BA (Hons) Illustration and Visual Media at London College of Communication challenges the role and significance of the image in contemporary visual culture. Students develop individual critical practices across a range of image-led processes, investigating the role of the author in visual media and exploring the intersection of analogue and digital methodologies of working.
This year's exhibition as part of LCC Degree Shows 2019: Show 2 will showcase the breadth of practice on the course, including drawing, painting, sculpture, photography, animation, 3D modelling, digital imaging, print and performance.
Explore a handful of the projects on show...
My project is about social constructs. I wanted to highlight the artificial nature of those constructs, leading viewers to think a little more about their origins and social validity. Social constructs often oppose the natural inclinations of humanity. They are simultaneously civilising and constraining, soothing and oppressive.
They normalise the majority view and, in so doing, marginalise and disenfranchise minorities. I wanted to depict these social constructs in a way which seems alien and strange, making the familiar unfamiliar, and thereby inviting examination with a fresh approach.
Psychogeography is the study of how geographical locations influence us, our mind and our behaviour. I take this concept and apply it to my love for research and experimentation. I’m currently exploring Queer Narratives and how their lack of representation in Education is a detriment to our fight for equality.
I experiment with Typography both through digital creation and Letterpress printing. This project has resulted in visual pieces, both through print and VR, that entice the audience to look closer and learn more about these narratives, to really concentrate on what information is usually hidden between the lines.
Y'all Better Quiet Down
Story-telling, hereditary legacies, and familial mythologies have always been at the centre of my work. With my graduating film, which is a tribute to Sylvia Rivera and her 1973 speech “Y’all Better Quiet Down”, I wanted to explore the specific way queer people find ancestral connections to those who came before us with preserved and hand-me-down histories such as the archival footage of Sylvia that I used as the backbone of the film.
Sylvia’s legacy as a trans revolutionary who was excluded and abused by the mainstream gay liberation movement was something I wanted to give space to in the context of the relentless coverage and vilification of trans people in the UK media over the last few years.
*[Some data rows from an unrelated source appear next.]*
(* ===== verification/PortWidths.v ===== *)
(** * Integers stay in their C types

    The model has integers of arbitrary size and writes out the conversions of the source.
    Here is that they are all there: every integer of a port, counter, instant, length,
    cursor, code or octet, stays inside the type of its field whatever calls are made. What
    the buffers and lengths need is in [port_ok]; the rest is an invariant of its own, and
    the two together give the range of every field. *)

From S2P Require Import Prelude Iolinki Reference Types Fixtures Parameters Isdu IsduResponse IsduRequest IsduService Services DataStorage Events EventReadout Hal Transmit Port PortInvariant PortServices PortSafety Sio PortCalls PortTransitions.

(** A program keeps the types. *)
Notation stable P := (relates (preserved P)).

(** ** The types of the fields *)

Definition is_i32 (x : Z) : Prop := -2147483648 ≤ x < 2147483648.

Record diagnostics_typed (d : iolink_master_diagnostics_t) : Prop := {
  ty_od_status : is_u8 (diag_od_status d);
  ty_device_status : is_u8 (diag_device_status d);
  ty_retry_count : is_u8 (diag_rx_retry_count d);
  ty_checksum_errors : is_u32 (diag_checksum_errors d);
  ty_send_errors : is_u32 (diag_send_errors d);
  ty_response_timeouts : is_u32 (diag_response_timeouts d);
  ty_cycle_slips : is_u32 (diag_cycle_slips d);
  ty_last_jitter : is_u32 (diag_last_cycle_jitter_100us d);
  ty_max_jitter : is_u32 (diag_max_cycle_jitter_100us d);
  ty_supply_voltage : is_i32 (diag_supply_voltage_mv d);
  ty_link_quality : is_u8 (diag_link_quality_percent d);
  ty_service_result : is_i32 (diag_last_service_result d);
  ty_event_count : is_u8 (diag_last_event_count d);
  ty_event_code : is_u16 (diag_last_event_code d);
  ty_last_error : is_u16 (diag_last_isdu_error d);
  ty_establish_failures : is_u32 (diag_establish_failures d);
}.

Record device_info_typed (info : iolink_master_device_info_t) : Prop := {
  ty_min_cycle_octet : is_u8 (di_min_cycle_time info);
  ty_min_cycle_100us : is_u16 (di_min_cycle_time_100us info);
  ty_capability : is_u8 (di_mseq_capability info);
  ty_operate_code : is_u8 (di_operate_mseq_code info);
  ty_preoperate_code : is_u8 (di_preoperate_mseq_code info);
  ty_revision : is_u8 (di_revision_id info);
  ty_pd_in_descriptor : is_u8 (di_pd_in_descriptor info);
  ty_pd_out_descriptor : is_u8 (di_pd_out_descriptor info);
  ty_pd_in_octets : is_u8 (di_pd_in_len info);
  ty_pd_out_octets : is_u8 (di_pd_out_len info);
  ty_vendor_id : is_u16 (di_vendor_id info);
  ty_device_id : is_u32 (di_device_id info);
}.

Record event_typed (ev : iolink_master_event_state_t) : Prop := {
  ty_addr : is_u8 (ev_addr ev);
  ty_needed : is_u8 (ev_needed ev);
  ty_len : is_u8 (ev_len ev);
  ty_last_slot : is_u8 (ev_last_slot ev);
  ty_result : is_i32 (ev_result ev);
}.

Record isdu_typed (s : iolink_master_isdu_state_t) : Prop := {
  ty_chk : is_u8 (isdu_chk s);
  ty_expected_len : is_u16 (isdu_expected_len s);
  ty_response_pos : is_u16 (isdu_response_pos s);
  ty_error : is_u16 (isdu_error s);
  ty_response : Forall is_u8 (isdu_response s);
}.

(** The configuration is the caller's. *)
Record config_typed (config : iolink_master_config_t) : Prop := {
  ty_min_cycle_time : is_u8 (cfg_min_cycle_time config);
  ty_cfg_pd_in_len : is_u8 (cfg_pd_in_len config);
  ty_cfg_pd_out_len : is_u8 (cfg_pd_out_len config);
  ty_expected_vendor_id : is_u16 (cfg_expected_vendor_id config);
  ty_expected_device_id : is_u32 (cfg_expected_device_id config);
  ty_response_timeout : is_u8 (cfg_response_timeout_100us config);
  ty_isdu_timeout : is_u32 (cfg_isdu_timeout_100us config);
  ty_t_dmt : is_u8 (cfg_t_dmt_tbit config);
  ty_t_dwu : is_u32 (cfg_t_dwu_100us config);
  ty_wake_retry_limit : is_u8 (cfg_wake_retry_limit config);
  ty_t_sd : is_u32 (cfg_t_sd_100us config);
}.

(** The part that is preserved by itself. Octets that arrive are octets when the adapter
    delivers octets, and what is decoded from them is typed when they are. *)
Record port_typed (p : iolink_master_port_state_t) : Prop := {
  ty_phy : ∀ phy, p_phy p = Some phy → phy_ok phy;
  ty_config : config_typed (p_config p);
  ty_wake_attempts : is_u8 (su_wake_attempts (p_startup p));
  ty_diagnostics : diagnostics_typed (p_diagnostics p);
  ty_device_info : device_info_typed (p_device_info p);
  ty_isdu : isdu_typed (p_isdu p);
  ty_event : event_typed (p_event p);
  ty_rx : Forall is_u8 (rx_buf (p_rx p));
  ty_cycle_count : is_u32 (p_cycle_count p);
  ty_last_cycle_start : is_u32 (p_last_cycle_start_100us p);
  ty_response_deadline : is_u32 (p_response_deadline_100us p);
  ty_send_ready : is_u32 (p_send_ready_at_100us p);
}.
Along with the LCC degree show, my graduating film will be shown at the Leslie Lohman Museum and BGSQD in NYC (June – September).
Metamorphosis: Inner Creature
These two multi-layered 66x46 cm linoleum prints represent the topic of metamorphosis. Both of them explore not only alternative realities but mainly the inner self of the author. As the topic is based on abuse within families, the inspiration for these two pictures also stems from the author’s unhappy childhood experiences.
Those led to him creating his own reality into which he used to escape due to his physical and psychological abuse. These prints are to a considerable extent inspired by Franz Kafka’s Metamorphosis. There are many hidden allusions and associations within the pictures, most of which are left for the viewer’s imagination to find and think about.
The repeating pattern of a bear, however, is a depiction of the author’s inner creature and it symbolises strength as well as freedom which, although hidden sometimes, may break through and manifest itself. The red balloon represents the metaphorical hopes and dreams that may fly away very easily unless held firmly.
As humans, we have a natural desire to constantly relive experiences through telling stories, whether that experience be a normal day or a lifetime event. ‘Retrospection’ focuses on these shared human experiences, telling a story of my family over two decades. Using acrylic, gouache, pencil and pastel on paper, the 12 paintings depict scenes using footage from a VHS camcorder as reference.
The over-saturation of colour throughout these paintings aims to create a strong sense of nostalgia, colour being a key factor of how and what we remember. Despite the memories depicted being personal to me, this work is a collection of shared human emotion, aiming to portray a sentimental yearning for the past, something which most can relate to.
Alice Diamond and the Forty Elephants
This piece is an immersive video projection installation, its aim is to tell a compelling story using projection mapping, animation and sound. The intimate space created looks like a family’s picture wall. Through the animation of framed photographs and a voice-over, the audience gets to learn about the fascinating story of the Forty Elephants.
The story is told through the eyes of their most notorious leader Alice Diamond. This female-only gang based in Elephant and Castle was, in the Victorian era, the most powerful crime syndicate in the country. It is a portrait of some of the most powerful and rebellious women of this era, who did not want to be considered as inferior to men. It also explores the way of life of the people in the neighbourhood where it is shown, Elephant and Castle.
LCC Degree Shows 2019: Show 2 takes place from 19–22 June 2019.